本は付箋とアンダーラインで大変な状態。少しだけ整理をしながら読みました。
中井さんが精神科医になった前後のお話や大学病院での実践などが語られます。
全編を貫くのは中井さんの患者さんへのやさしい祈り。
以前にも書きましたが、中井さんは患者さんの薬を手渡すときに、効きますように、と祈りの言葉をそえる、といいます。
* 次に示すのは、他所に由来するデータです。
(* ===== verification/ConnInput.v ===== *)
(** * Reading input on a connection

    [conn_input]: what it returns and records, the end of file, and the two
    ways in which it goes wrong on the terminal of a client of a web server. *)

From S2P Require Import Prelude Heap Words Cksum Segment ConnLib Ctcp Host Packet Conn Queue ConnInv.
From S2P Require Import PacketProps ConnSend.

Section Input.
Context {E : Type} `{!Os E, !OsLaws E}.
Implicit Types s : sys E.

(** What is known of the host after [bs] have been read; after the end of the
    input has been recorded. *)
Definition after_read (fd : Z) (bs : list byte) (env : E) s : sys E :=
  set_sys_io (sys_io s ++ [IoRead fd bs]) (set_sys_env env s).
Definition note_eof (l : loc) (c : conn) s : sys E :=
  with_conns (<[l := set_cn_read_eof true c]> (conns s)) s.

Lemma read_into_ok s fd buf off len bs env :
  os_read fd len (sys_env s) = (IoOk bs, env) ->
  off + Z.of_nat (length bs) <= Z.of_nat (length buf) ->
  read_into fd buf off len s =
  Done (Z.of_nat (length bs), 0, take (Z.to_nat off) buf ++ bs ++ drop (Z.to_nat off + length bs) buf)
    (after_read fd bs env s).
Proof.
  intros Hr Hlen. unfold read_into.
  erewrite (bind_Done _ _ s (IoOk bs))
    by (unfold call_read, syscall, mbind, M_bind; rewrite Hr; reflexivity).
  cbv beta iota. rewrite (proj2 (Z.leb_le _ _)) by done. done.
Qed.

Lemma read_into_err s fd buf off len errno env :
  os_read fd len (sys_env s) = (IoErr errno, env) ->
  read_into fd buf off len s = Done (-1, errno, buf) (set_sys_env env s).
Proof. intros Hr. unfold read_into, call_read, syscall, mbind, M_bind, mret, M_ret. by rewrite Hr. Qed.

(** Where the input of a connection comes from, line by line reading of a web
    client apart. *)
Definition input_fd (o : options) (c : conn) : Z :=
  if run_program o then cn_stdout c else STDIN_FILENO.

(** The connection after the end of file has been recorded. *)
Definition eof_recorded l s s' : Prop :=
  exists c, conns s !! l = Some c /\
    quiet (note_eof l c s) s'.

(** The results of [conn_input]: nothing to read; [bs] read; the end. *)
Definition input_nothing s (r : Z) (buf buf' : list byte) s' : Prop :=
  r = 0 /\ buf' = buf /\ sys_io s' = sys_io s /\ quiet s s'.
Definition input_some fd s (r : Z) (buf buf' : list byte) s' : Prop :=
  exists bs, bs <> [] /\ r = Z.of_nat (length bs) /\ buf' = bs ++ drop (length bs) buf /\
    sys_io s' = sys_io s ++ [IoRead fd bs] /\ quiet s s'.
Definition input_end l s (r : Z) s' : Prop := r = -1 /\ eof_recorded l s s'.

Lemma eof_quiet l c s s1 :
  conns s !! l = Some c -> quiet s s1 ->
  eof_recorded l s (note_eof l c s1).
Proof.
  intros Hc (env & io & d & ->). exists c. split; [done|]. exists env, io, d. done.
Qed.

(** Up to the reading part. *)
Lemma conn_input_start s l c buf len r errno buf' s1 :
  conns s !! l = Some c -> cn_delete_me c = false -> cn_read_eof c = false ->
  input_read (sys_options s) c buf len s = Done (r, errno, buf') s1 ->
  conn_input (Some l) (Some buf) len s =
  (eof ← (if bool_decide (r = 0) then mret true
          else if (r <? 0) && negb (bool_decide (errno = EAGAIN)) then mret true
          else if (test_debug_on (sys_options s) || lab5_mode (sys_options s)) && (r >? 0) then
            b ← deref (buf' !! 0%nat); mret (bool_decide (b2z b = 0x1a))
          else mret false);
   if eof : bool then
     on_conns (update l (set_cn_read_eof true));; mret (-1, buf')
   else if (r <? 0) && bool_decide (errno = EAGAIN) then mret (0, buf')
   else mret (r, buf')) s1.
Proof.
  intros Hc Hdel Heof Hr. unfold conn_input. cbn [deref].
  erewrite bind_Done by reflexivity.
  erewrite (bind_Done _ _ s c s) by (unfold on_conns, zoom, load; unfold conns in Hc; rewrite Hc; by destruct s).
  rewrite Hdel. erewrite bind_Done by reflexivity. rewrite Heof.
  erewrite bind_Done by reflexivity. by erewrite bind_Done by exact Hr.
Qed.

Lemma note_eof_run s l c (r : Z) (buf : list byte) :
  conns s !! l = Some c ->
  (on_conns (update l (set_cn_read_eof true));; mret (r, buf)) s = Done (r, buf) (note_eof l c s).
Proof.
  intros Hc. unfold on_conns, zoom, update, load, store, mbind, M_bind, mret, M_ret.
  unfold conns in Hc. rewrite Hc. cbn [mem]. rewrite Hc. reflexivity.
Qed.

(** What is read that stands for the end of the input. *)
Definition reads_end (o : options) (bs : list byte) : bool :=
  match bs with
  | [] => true
  | b :: _ => (test_debug_on o || lab5_mode o) && bool_decide (b2z b = 0x1a)
  end.

Lemma conn_input_run s l c buf len :
  conns s !! l = Some c -> cn_delete_me c = false ->
  run_program (sys_options s) || unix_socket (sys_options s) = true ->
  0 <= len <= Z.of_nat (length buf) ->
  let fd := input_fd (sys_options s) c in
  conn_input (Some l) (Some buf) len s =
  if cn_read_eof c then Done (-1, buf) s
  else
    match os_read fd len (sys_env s) with
    | (IoOk bs, env) =>
        let buf' := bs ++ drop (length bs) buf in
        if reads_end (sys_options s) bs then Done (-1, buf') (note_eof l c (after_read fd bs env s))
        else Done (Z.of_nat (length bs), buf') (after_read fd bs env s)
    | (IoErr errno, env) =>
        if bool_decide (errno = EAGAIN) then Done (0, buf) (set_sys_env env s)
        else Done (-1, buf) (note_eof l c (set_sys_env env s))
    end.
Proof.
  intros Hc Hdel Hmode Hlen fd. destruct (cn_read_eof c) eqn:Heof.
  { unfold conn_input. cbn [deref]. erewrite bind_Done by reflexivity.
    erewrite (bind_Done _ _ s c s) by (unfold on_conns, zoom, load; unfold conns in Hc; rewrite Hc; by destruct s).
    rewrite Hdel, Heof. by erewrite bind_Done by reflexivity. }
  assert (Hread : input_read (sys_options s) c buf len = read_into fd buf 0 len).
  { subst fd. unfold input_read, input_fd. destruct (run_program _); [done|]. by destruct (unix_socket _). }
  destruct (os_read fd len (sys_env s)) as [[bs|errno] env] eqn:Hos.
  - pose proof (os_read_law _ _ _ _ _ (proj1 Hlen) Hos) as Hl.
    erewrite (conn_input_start s l c) by first [done|rewrite Hread; apply read_into_ok; [exact Hos|lia]].
    change (Z.to_nat 0) with 0%nat. cbn [take app Nat.add]. destruct bs as [|b bs]; cbn [reads_end].
    + erewrite bind_Done by reflexivity. cbv iota. by rewrite (note_eof_run _ l c).
    + assert (Hpos : 0 < Z.of_nat (length (b :: bs))) by (simpl; lia).
      rewrite (bool_decide_false (_ = 0)) by lia. rewrite (proj2 (Z.ltb_ge _ 0)) by lia.
      rewrite (proj2 (Z.gtb_gt _ 0)) by lia. rewrite andb_true_r. cbn [andb].
      destruct (test_debug_on _ || lab5_mode _); cbn [andb]; [|done].
      change (((b :: bs) ++ drop (length (b :: bs)) buf) !! 0%nat) with (Some b). cbn [deref].
      erewrite bind_Done by (by erewrite bind_Done).
      destruct (bool_decide (b2z b = 0x1a)); [by rewrite (note_eof_run _ l c)|done].
  - erewrite (conn_input_start s l c) by first [done|rewrite Hread; by apply read_into_err].
    change (-1 <? 0) with true. change (-1 >? 0) with false. rewrite andb_false_r. cbn [andb].
    rewrite (bool_decide_false (-1 = 0)) by lia.
    destruct (bool_decide (errno = EAGAIN)); cbn [negb]; (erewrite bind_Done by reflexivity);
      cbv beta iota; [done|by rewrite (note_eof_run _ l c)].
Qed.

Lemma after_read_quiet fd bs env s : quiet s (after_read fd bs env s).
Proof. transitivity (set_sys_env env s); unfold after_read; auto with ctcp. Qed.

Lemma wp_conn_input s l c buf len :
  conns s !! l = Some c -> cn_delete_me c = false ->
  run_program (sys_options s) || unix_socket (sys_options s) = true ->
  0 <= len <= Z.of_nat (length buf) ->
  wp (conn_input (Some l) (Some buf) len)
    (fun '(r, buf') s' =>
       length buf' = length buf /\ -1 <= r <= len /\
       if cn_read_eof c then r = -1 /\ buf' = buf /\ s' = s
       else
         input_nothing s r buf buf' s' \/
         input_some (input_fd (sys_options s) c) s r buf buf' s' \/
         input_end l s r s') (fun _ => False) s.
Proof.
  intros Hc Hdel Hmode Hlen. unfold wp. rewrite (conn_input_run s l c) by done.
  destruct (cn_read_eof c); [auto with lia|].
  destruct (os_read _ _ _) as [[bs|errno] env] eqn:Hos.
  - pose proof (os_read_law _ _ _ _ _ (proj1 Hlen) Hos) as Hl.
    assert (Hb : length (bs ++ drop (length bs) buf) = length buf)
      by (rewrite length_app, length_drop; lia).
    cbv zeta. destruct (reads_end _ bs) eqn:He; (split; [done|]); (split; [lia|]).
    + right. right. split; [done|]. apply eof_quiet; [done|apply after_read_quiet].
    + right. left. exists bs. split; [by intros ->|]. split_and!; try done. apply after_read_quiet.
  - case_bool_decide; (split; [done|]); (split; [lia|]).
    + left. split_and!; try done. auto with ctcp.
    + right. right. split; [done|]. apply eof_quiet; [done|auto with ctcp].
Qed.

(** C22: off the web, [conn_input] makes one read of the program or the terminal,
    unless the end of the input has been recorded: then it returns -1 without
    reading. When the read gives bytes, they are put at the front of the buffer
    and their number is returned, except that no bytes at all, or bytes that
    begin with 0x1a where the tester or lab 5 is on, are the end of the input; an
    error is the end of the input too, except [EAGAIN], for which 0 is returned
    and nothing changes. The end of the input is recorded and -1 returned. *)
Theorem conn_input_spec s l c buf len :
  conns s !! l = Some c -> cn_delete_me c = false ->
  run_program (sys_options s) || unix_socket (sys_options s) = true ->
  0 <= len <= Z.of_nat (length buf) ->
  let fd := input_fd (sys_options s) c in
  conn_input (Some l) (Some buf) len s =
  if cn_read_eof c then Done (-1, buf) s
  else
    match os_read fd len (sys_env s) with
    | (IoOk bs, env) =>
        let buf' := bs ++ drop (length bs) buf in
        if reads_end (sys_options s) bs then Done (-1, buf') (note_eof l c (after_read fd bs env s))
        else Done (Z.of_nat (length bs), buf') (after_read fd bs env s)
    | (IoErr errno, env) =>
        if bool_decide (errno = EAGAIN) then Done (0, buf) (set_sys_env env s)
        else Done (-1, buf) (note_eof l c (set_sys_env env s))
    end.
Proof. apply conn_input_run. Qed.
End Input.

(** ** The terminal of a client of a web server *)

Section Web.
Context {E : Type} `{!Os E}.
Implicit Types s : sys E.

(** A client on the web with input to read. *)
Record web_client s l c : Prop := WebClient {
  wc_conn : conns s !! l = Some c;
  wc_open : cn_delete_me c = false;
  wc_more : cn_read_eof c = false;
  wc_program : run_program (sys_options s) = false;
  wc_web : unix_socket (sys_options s) = false;
}.

(** C35: A line of 1439 bytes, newline included, overflows the buffer of a segment:
    the network line ending needs two bytes more. *)
Theorem conn_input_web_overflow s l c buf line env :
  web_client s l c -> Z.of_nat (length buf) = MAX_SEG_DATA_SIZE ->
  Z.of_nat (length line) = MAX_SEG_DATA_SIZE - 2 ->
  os_read STDIN_FILENO (MAX_SEG_DATA_SIZE - 1) (sys_env s) = (IoOk (line ++ [Byte.x0a]), env) ->
  conn_input (Some l) (Some buf) MAX_SEG_DATA_SIZE s = Undef.
Proof.
  unfold MAX_SEG_DATA_SIZE. intros Hw Hbuf Hline Hr.
  assert (Hu : input_read (sys_options s) c buf 1440 s = Undef).
  { destruct Hw as [_ _ _ Hrp Hun]. unfold input_read. rewrite Hrp, Hun.
    erewrite bind_Done by
      (apply read_into_ok; [exact Hr|rewrite length_app; simpl; lia]).
    cbv beta iota. rewrite (proj2 (Z.gtb_gt _ 0)) by (rewrite length_app; simpl; lia).
    apply bind_Undef. rewrite length_app. cbn [length]. rewrite Nat2Z.inj_add.
    change (Z.to_nat 0) with 0%nat. rewrite take_0, <- app_assoc. cbn [app].
    rewrite (line_ending_run _ line (drop (0 + (length line + 1)) buf)).
    destruct (drop _ buf) as [|b1 [|b2 rest]] eqn:Ed; [done|done|exfalso].
    apply (f_equal length) in Ed. rewrite length_drop in Ed. simpl in Ed. lia. }
  destruct Hw as [Hc Hdel Heof _ _]. unfold conn_input. cbn [deref].
  erewrite bind_Done by reflexivity.
  erewrite (bind_Done _ _ s c s) by (unfold on_conns, zoom, load; unfold conns in Hc; rewrite Hc; by destruct s).
  rewrite Hdel. erewrite bind_Done by reflexivity. rewrite Heof.
  erewrite bind_Done by reflexivity. by apply bind_Undef.
Qed.

(** Input on the web that does not end in a newline loses its last byte when
    nothing more can be read at once, as the -1 of the second read is added to
    the length; a single byte is taken for the end of the input. *)
Theorem conn_input_web_last_byte s l c buf bs b env1 env2 :
  web_client s l c -> Z.of_nat (length buf) = MAX_SEG_DATA_SIZE ->
  Z.of_nat (length bs) < MAX_SEG_DATA_SIZE - 1 -> b2z b <> 10 ->
  test_debug_on (sys_options s) = false -> lab5_mode (sys_options s) = false ->
  os_read STDIN_FILENO (MAX_SEG_DATA_SIZE - 1) (sys_env s) = (IoOk (bs ++ [b]), env1) ->
  os_read STDIN_FILENO 1 env1 = (IoErr EAGAIN, env2) ->
  exists s', conn_input (Some l) (Some buf) MAX_SEG_DATA_SIZE s =
    Done (if decide (bs = []) then -1 else Z.of_nat (length bs),
          (bs ++ [b]) ++ drop (length bs + 1) buf) s' /\
    (bs = [] -> conns s' !! l = Some (set_cn_read_eof true c)).
Proof.
  unfold MAX_SEG_DATA_SIZE. intros Hw Hbuf Hlen Hb Ht H5 Hr1 Hr2.
  set (buf1 := (bs ++ [b]) ++ drop (length bs + 1) buf).
  set (s1 := after_read STDIN_FILENO (bs ++ [b]) env1 s).
  set (s2 := set_sys_env env2 s1).
  assert (Hread : input_read (sys_options s) c buf 1440 s =
                  Done (Z.of_nat (length bs), EAGAIN, buf1) s2).
  { pose proof Hw as [_ _ _ Hrp Hun]. unfold input_read. rewrite Hrp, Hun.
    erewrite bind_Done by (apply read_into_ok; [exact Hr1|rewrite length_app; simpl; lia]).
    cbv beta iota. fold s1. rewrite length_app. cbn [length]. rewrite Nat2Z.inj_add.
    change (Z.of_nat 1) with 1. change (Z.to_nat 0) with 0%nat. rewrite take_0.
    cbn [app Nat.add]. fold buf1.
    rewrite (proj2 (Z.gtb_gt _ 0)) by lia.
    erewrite (bind_Done _ _ s1 (false, buf1) s1).
    2: { unfold add_network_line_ending. cbn [negb]. rewrite bool_decide_true by lia.
         replace (Z.to_nat (Z.of_nat (length bs) + 1 - 1)) with (length bs) by lia.
         unfold buf1. rewrite <- app_assoc.
         change ([b] ++ drop (length bs + 1) buf) with (b :: drop (length bs + 1) buf).
         rewrite list_lookup_middle by done. cbn [deref].
         erewrite bind_Done by reflexivity. by rewrite bool_decide_false. }
    cbv beta iota. erewrite bind_Done by (apply read_into_err; exact Hr2).
    unfold mret, M_ret. do 4 f_equal. lia. }
  pose proof (wc_conn _ _ _ Hw) as Hc.
  rewrite (conn_input_start _ _ _ _ _ _ _ _ _ Hc (wc_open _ _ _ Hw) (wc_more _ _ _ Hw) Hread), Ht, H5.
  cbn [orb andb].
  destruct (decide (bs = [])) as [->|Hne].
  - cbn [length]. rewrite bool_decide_true by done. erewrite bind_Done by reflexivity.
    eexists. split; [by apply (note_eof_run s2 l c)|]. intros _. apply lookup_insert_eq.
  - assert (0 < length bs)%nat by (destruct bs; [done|simpl; lia]). rewrite (bool_decide_false (Z.of_nat (length bs) = 0)) by lia.
    rewrite (proj2 (Z.ltb_ge _ 0)) by lia. cbn [andb].
    erewrite bind_Done by reflexivity. cbv beta iota. eexists. split; [done|done].
Qed.
End Web.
他にも、わたしも病棟の一部になったら、患者と出会えるだろうと思った、とか、精神医学の目指す健康とは、苦しみや脅えなしに、ゆとりをもって生活を営めること、などと書きます。
さらには、症例報告を書いた後の治療は、しばらくうまくいかない、などと、耳の痛い言葉もあります。
いずれも患者さん第一の中井さんならではの言葉だと思います。
そして、同じような姿勢は患者さんの家族にも貫かれます。
すごいな、と本当に感心させられます。
解説の斎藤環さんが、中井さんは精神医学を体系化しなかった、とその現場第一主義を評していますが、本当に患者さんのことだけを考えて働いてきたのだな、と感心させられます。
今からでも見習っていこうとつくづく思いました。 (2019. 10 記)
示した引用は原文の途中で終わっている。